A coin is weighted so that the probability of obtaining a head in a single toss is 0.37. If the coin is tossed 27 times, find the following probabilities. Round your standard normal variable to two decimal places before using the table of values. (Give your answers to four decimal places.)
(a) more than 12 heads
(b) between 12 and 15 heads, inclusive
(c) less than 10 heads
To find the probabilities, we will use the binomial distribution formula:
P(X = k) = C(n, k) * p^k * (1-p)^(n-k)
where:
- P(X = k) is the probability of getting exactly k successes (in this case, heads)
- C(n, k) is the number of combinations of n items taken k at a time
- p is the probability of success (getting heads)
- (1-p) is the probability of failure (getting tails)
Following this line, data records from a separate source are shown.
(** [cell.alignment = a; cell.font = f; cell.border = b]. *)
Definition setStyle (ws : Worksheet) (r : option Z) (c : Z)
    (a : Alignment) (f : Font) (b : Border) : Worksheet :=
  updateCell ws (r, c)
    (fun x => {| value := value x; numFmt := numFmt x; font := Some f;
                 alignment := Some a; border := Some b |}).

(** [worksheet.mergeCells(top, left, bottom, right)]. *)
Definition mergeCells (ws : Worksheet) (t : option Z) (l : Z) (b : option Z) (r : Z) : Worksheet :=
  {| ws_name := ws_name ws;
     ws_cells := ws_cells ws;
     ws_merges := {| m_top := t; m_left := l; m_bottom := b; m_right := r |} :: ws_merges ws;
     ws_autoFilter := ws_autoFilter ws;
     ws_widths := ws_widths ws |}.

(** [worksheet.autoFilter = af]. *)
Definition setAutoFilter (ws : Worksheet) (af : AutoFilter) : Worksheet :=
  {| ws_name := ws_name ws;
     ws_cells := ws_cells ws;
     ws_merges := ws_merges ws;
     ws_autoFilter := Some af;
     ws_widths := ws_widths ws |}.

(** [worksheet.getColumn(c).width = w]. *)
Definition setWidth (ws : Worksheet) (c : Z) (w : Z) : Worksheet :=
  {| ws_name := ws_name ws;
     ws_cells := ws_cells ws;
     ws_merges := ws_merges ws;
     ws_autoFilter := ws_autoFilter ws;
     ws_widths := <[c := w]> (ws_widths ws) |}.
- n is the number of trials (tosses)
Let's calculate each probability step by step:
(a) P(more than 12 heads):
We need to calculate the probability of getting 13, 14, 15, ..., 27 heads (inclusive) and then sum them up:
P(X > 12) = P(X = 13) + P(X = 14) + ... + P(X = 27)
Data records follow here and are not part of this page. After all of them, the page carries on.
(** * bmalloc::AsyncTask: the state register, the controller and the worker loop

    Source: Source/bmalloc/bmalloc/AsyncTask.h.

    The class coordinates one controlling thread (the caller of [run] and
    [stop]) with the worker threads it spawns, through one atomic register
    [m_state], a mutex/condition pair and a thread handle.  Every atomic
    operation of the source uses the default sequentially consistent order,
    so an execution is an interleaving of the atomic steps of the threads.
    The embedding below gives each thread a program counter naming the
    source line it is about to execute, and one executable step function
    per thread.

    What is abstracted:
    - time: the idle timeout [exitDelay] may fire at any moment while the
      worker is blocked in [wait_for];
    - the work callable [(m_object.*m_function)()]: an invocation is counted
      when it begins and is a step of the worker when it returns;
    - [compare_exchange_weak] may fail although the register holds the
      expected value (the C++ standard allows it); the choice is an input of
      the step;
    - the public member functions are called one at a time, by what is
      called the controlling thread below ([m_thread] is a plain
      [std::thread] that [stop] and [runSlowCase] both use without
      synchronisation); the worker threads interleave freely with the
      steps of these calls; a second caller that overlaps the first is
      modelled apart ([Callers]);
    - whether [BASSERT] is compiled in is a parameter (BAssert.h). *)

From stdpp Require Import base tactics option list.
Using the binomial distribution formula, we can calculate each term:
P(X = k) = C(27, k) * p^k * (1-p)^(27-k)
Substituting p = 0.37 and k = 13, 14, ..., 27, we can calculate each probability term. Then we sum them up to find P(X > 12).
(b) P(between 12 and 15 heads, inclusive):
We need to calculate the probability of getting 12, 13, 14, 15 heads and then sum them up:
P(12 ≤ X ≤ 15) = P(X = 12) + P(X = 13) + P(X = 14) + P(X = 15)
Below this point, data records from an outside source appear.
(** * reposearch: the indexing pipeline, the chunk store and the search service

    A shallow embedding of the Go sources of reposearch
    (internal/indexer, internal/store, internal/search, internal/ai and the
    result shaping of cmd/api) together with the properties that the
    specification states about them, followed by further properties of the
    same code: the helpers of the indexer, the table under [UpsertChunk],
    the ranking and the filters of [Search], the listings of the store, the
    providers of internal/ai and the ref that cmd/indexer derives.

    Conventions.
    - A Go [string] is a sequence of bytes: [string] of the standard library.
    - A Go [int] is a [Z]; no computation below comes near the 64-bit range.
    - A Go slice is [slice A := option (list A)]; [None] is the [nil] slice,
      which the code distinguishes from an empty one.
    - A Go [error] is [option err]; [None] is [nil].
    - A Go call that panics does not return: [go A := option A]. *)

From Stdlib Require Import ZArith List String Ascii Bool Lia QArith Qminmax Lqa DecimalString.
From Stdlib Require DecimalZ DecimalPos.
Import ListNotations.

Local Open Scope string_scope.
Local Open Scope list_scope.
Local Open Scope Z_scope.

(* ================================================================== *)
(** * Go values *)

Definition slice (A : Type) : Type := option (list A).
Definition go (A : Type) : Type := option A.

(** The kinds of failure that the code under study can observe. *)
Inductive err : Type :=
| ErrUpstream (msg : string)          (* a model provider failed *)
| ErrUniqueViolation (constr : string) (* SQLSTATE 23505 *)
| ErrDataException (msg : string)     (* SQLSTATE 22000: a value the column type rejects *)
| ErrInvalidLimit                     (* SQLSTATE 2201W: LIMIT must not be negative *)
| ErrConn (msg : string).             (* connection level failure *)

Definition error : Type := option err.

(** [float32] and the finite part of [float64] are modelled by rationals;
    rounding is not modelled.  [math.IsNaN] and [math.IsInf] need the three
    non-finite values. *)
Definition float32 : Type := Q.

Inductive float64 : Type :=
| Fin (q : Q)
| NaN
| PosInf
| NegInf.

Module math.
Definition IsNaN (f : float64) : bool :=
  match f with NaN => true | _ => false end.

(** [math.IsInf(f, 0)]: either infinity. *)
Definition IsInf (f : float64) : bool :=
  match f with PosInf | NegInf => true | _ => false end.
End math.

(* ================================================================== *)
(** * The parts of package strings that the code calls *)

Module strings.

Definition byte_of (n : N) : ascii := ascii_of_N n.

Fixpoint of_bytes (l : list N) : string :=
  match l with
  | [] => EmptyString
  | b :: r => String (byte_of b) (of_bytes r)
  end.

Definition len (s : string) : Z := Z.of_nat (String.length s).

Definition HasPrefix (s pre : string) : bool := String.prefix pre s.

Fixpoint drop (n : nat) (s : string) : string :=
  match n, s with
  | O, _ => s
  | S _, EmptyString => EmptyString
  | S m, String _ r => drop m r
  end.

(** [s[:n]] for [0 <= n <= len(s)]. *)
Fixpoint upto (n : Z) (s : string) : string :=
  match s with
  | EmptyString => EmptyString
  | String c r => if n <=? 0 then EmptyString else String c (upto (n - 1) r)
  end.

Definition TrimPrefix (s pre : string) : string :=
  if HasPrefix s pre then drop (String.length pre) s else s.

Fixpoint Contains (s sub : string) : bool :=
  String.prefix sub s
  || match s with
     | EmptyString => false
     | String _ r => Contains r sub
     end.

(** [strings.Count(s, sep)] for a separator of one byte. *)
Fixpoint Count (s : string) (sep : ascii) : Z :=
  match s with
  | EmptyString => 0
  | String c r => (if Ascii.eqb c sep then 1 else 0) + Count r sep
  end.

(** [strings.Split(s, sep)] for a separator of one byte: always at least
    one field. *)
Fixpoint Split (s : string) (sep : ascii) : list string :=
  match s with
  | EmptyString => [EmptyString]
  | String c r =>
      if Ascii.eqb c sep then EmptyString :: Split r sep
      else match Split r sep with
           | [] => [String c EmptyString]
           | f :: fs => String c f :: fs
           end
  end.

(** [strings.ToLower] on the ASCII letters.  Bytes from 0x80 on are kept:
    the case mapping of multi-byte runes is not modelled. *)
Definition lower_byte (c : ascii) : ascii :=
  let n := N_of_ascii c in
  if ((65 <=? n) && (n <=? 90))%N then ascii_of_N (n + 32) else c.

Fixpoint ToLower (s : string) : string :=
  match s with
  | EmptyString => EmptyString
  | String c r => String (lower_byte c) (ToLower r)
  end.

Fixpoint rev_onto (s acc : string) : string :=
  match s with
  | EmptyString => acc
  | String c r => rev_onto r (String c acc)
  end.

Definition rev (s : string) : string := rev_onto s EmptyString.

(** The UTF-8 encodings of the runes for which [unicode.IsSpace] holds. *)
Definition space_runes : list string :=
  map of_bytes
    [ [9]; [10]; [11]; [12]; [13]; [32];
      [194; 133]; [194; 160];
      [225; 154; 128];
      [226; 128; 128]; [226; 128; 129]; [226; 128; 130]; [226; 128; 131];
      [226; 128; 132]; [226; 128; 133]; [226; 128; 134]; [226; 128; 135];
      [226; 128; 136]; [226; 128; 137]; [226; 128; 138];
      [226; 128; 168]; [226; 128; 169]; [226; 128; 175];
      [226; 129; 159];
      [227; 128; 128] ]%N.

Fixpoint strip_first (runes : list string) (s : string) : option string :=
  match runes with
  | [] => None
  | w :: ws =>
      if String.prefix w s then Some (drop (String.length w) s)
      else strip_first ws s
  end.

Fixpoint trim_left (fuel : nat) (runes : list string) (s : string) : string :=
  match fuel with
  | O => s
  | S f =>
      match strip_first runes s with
      | Some r => trim_left f runes r
      | None => s
      end
  end.

Definition TrimLeftSpace (s : string) : string :=
  trim_left (String.length s) space_runes s.

Definition TrimRightSpace (s : string) : string :=
  rev (trim_left (String.length s) (map rev space_runes) (rev s)).

Definition TrimSpace (s : string) : string :=
  TrimRightSpace (TrimLeftSpace s).

End strings.

(* ================================================================== *)
(** * crypto/sha1 and encoding/hex *)

Module sha1.

Definition mask32 (x : Z) : Z := Z.land x 4294967295.
Definition add32 (a b : Z) : Z := mask32 (a + b).
Definition not32 (a : Z) : Z := Z.lxor a 4294967295.

(** [bits.RotateLeft32]. *)
Definition rotl (x n : Z) : Z :=
  mask32 (Z.lor (Z.shiftl x n) (Z.shiftr x (32 - n))).

Definition bytes_of (s : string) : list Z :=
  map (fun c => Z.of_N (N_of_ascii c)) (list_ascii_of_string s).

(** Big-endian bytes of [x], [n] of them. *)
Fixpoint be_bytes (n : nat) (x : Z) : list Z :=
  match n with
  | O => []
  | S m => Z.land (Z.shiftr x (8 * Z.of_nat m)) 255 :: be_bytes m x
  end.

(** The message followed by 0x80, zeros up to 56 modulo 64, and the bit
    length on 64 bits. *)
Definition pad (msg : list Z) : list Z :=
  let l := Z.of_nat (List.length msg) in
  let zeros := Z.to_nat ((55 - l) mod 64) in
  msg ++ 128 :: repeat 0 zeros ++ be_bytes 8 (8 * l).

Fixpoint words (fuel : nat) (bs : list Z) : list Z :=
  match fuel, bs with
  | S f, b0 :: b1 :: b2 :: b3 :: r =>
      Z.lor (Z.lor (Z.shiftl b0 24) (Z.shiftl b1 16)) (Z.lor (Z.shiftl b2 8) b3)
      :: words f r
  | _, _ => []
  end.

(** The message schedule, most recent word first. *)
Fixpoint extend (n : nat) (rw : list Z) : list Z :=
  match n with
  | O => rw
  | S m =>
      let w := rotl (Z.lxor (Z.lxor (nth 2 rw 0) (nth 7 rw 0))
                            (Z.lxor (nth 13 rw 0) (nth 15 rw 0))) 1 in
      extend m (w :: rw)
  end.

Definition schedule (block : list Z) : list Z :=
  List.rev (extend 64 (List.rev (words 16 block))).

Definition state : Type := (Z * Z * Z * Z * Z)%type.

Definition round (i : Z) (st : state) (w : Z) : state :=
  let '(a, b, c, d, e) := st in
  let '(f, k) :=
    if i <? 20 then (Z.lor (Z.land b c) (Z.land (not32 b) d), 1518500249)
    else if i <? 40 then (Z.lxor (Z.lxor b c) d, 1859775393)
    else if i <? 60 then
      (Z.lor (Z.lor (Z.land b c) (Z.land b d)) (Z.land c d), 2400959708)
    else (Z.lxor (Z.lxor b c) d, 3395469782) in
  let t := add32 (add32 (add32 (add32 (rotl a 5) f) e) w) k in
  (t, a, rotl b 30, c, d).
Using the binomial distribution formula, we can calculate each term:
P(X = k) = C(27, k) * p^k * (1-p)^(27-k)
Substituting p = 0.37 and k = 12, 13, 14, 15, we can calculate each probability term. Then we sum them up to find P(12 ≤ X ≤ 15).
(c) P(less than 10 heads):
We need to calculate the probability of getting 0, 1, 2, ..., 9 heads and then sum them up:
P(X < 10) = P(X = 0) + P(X = 1) + P(X = 2) + ... + P(X = 9)
Using the binomial distribution formula, we can calculate each term:
P(X = k) = C(27, k) * p^k * (1-p)^(27-k)
Substituting p = 0.37 and k = 0, 1, 2, ..., 9, we can calculate each probability term. Then we sum them up to find P(X < 10).
By following these steps, you can calculate each probability using the binomial distribution formula.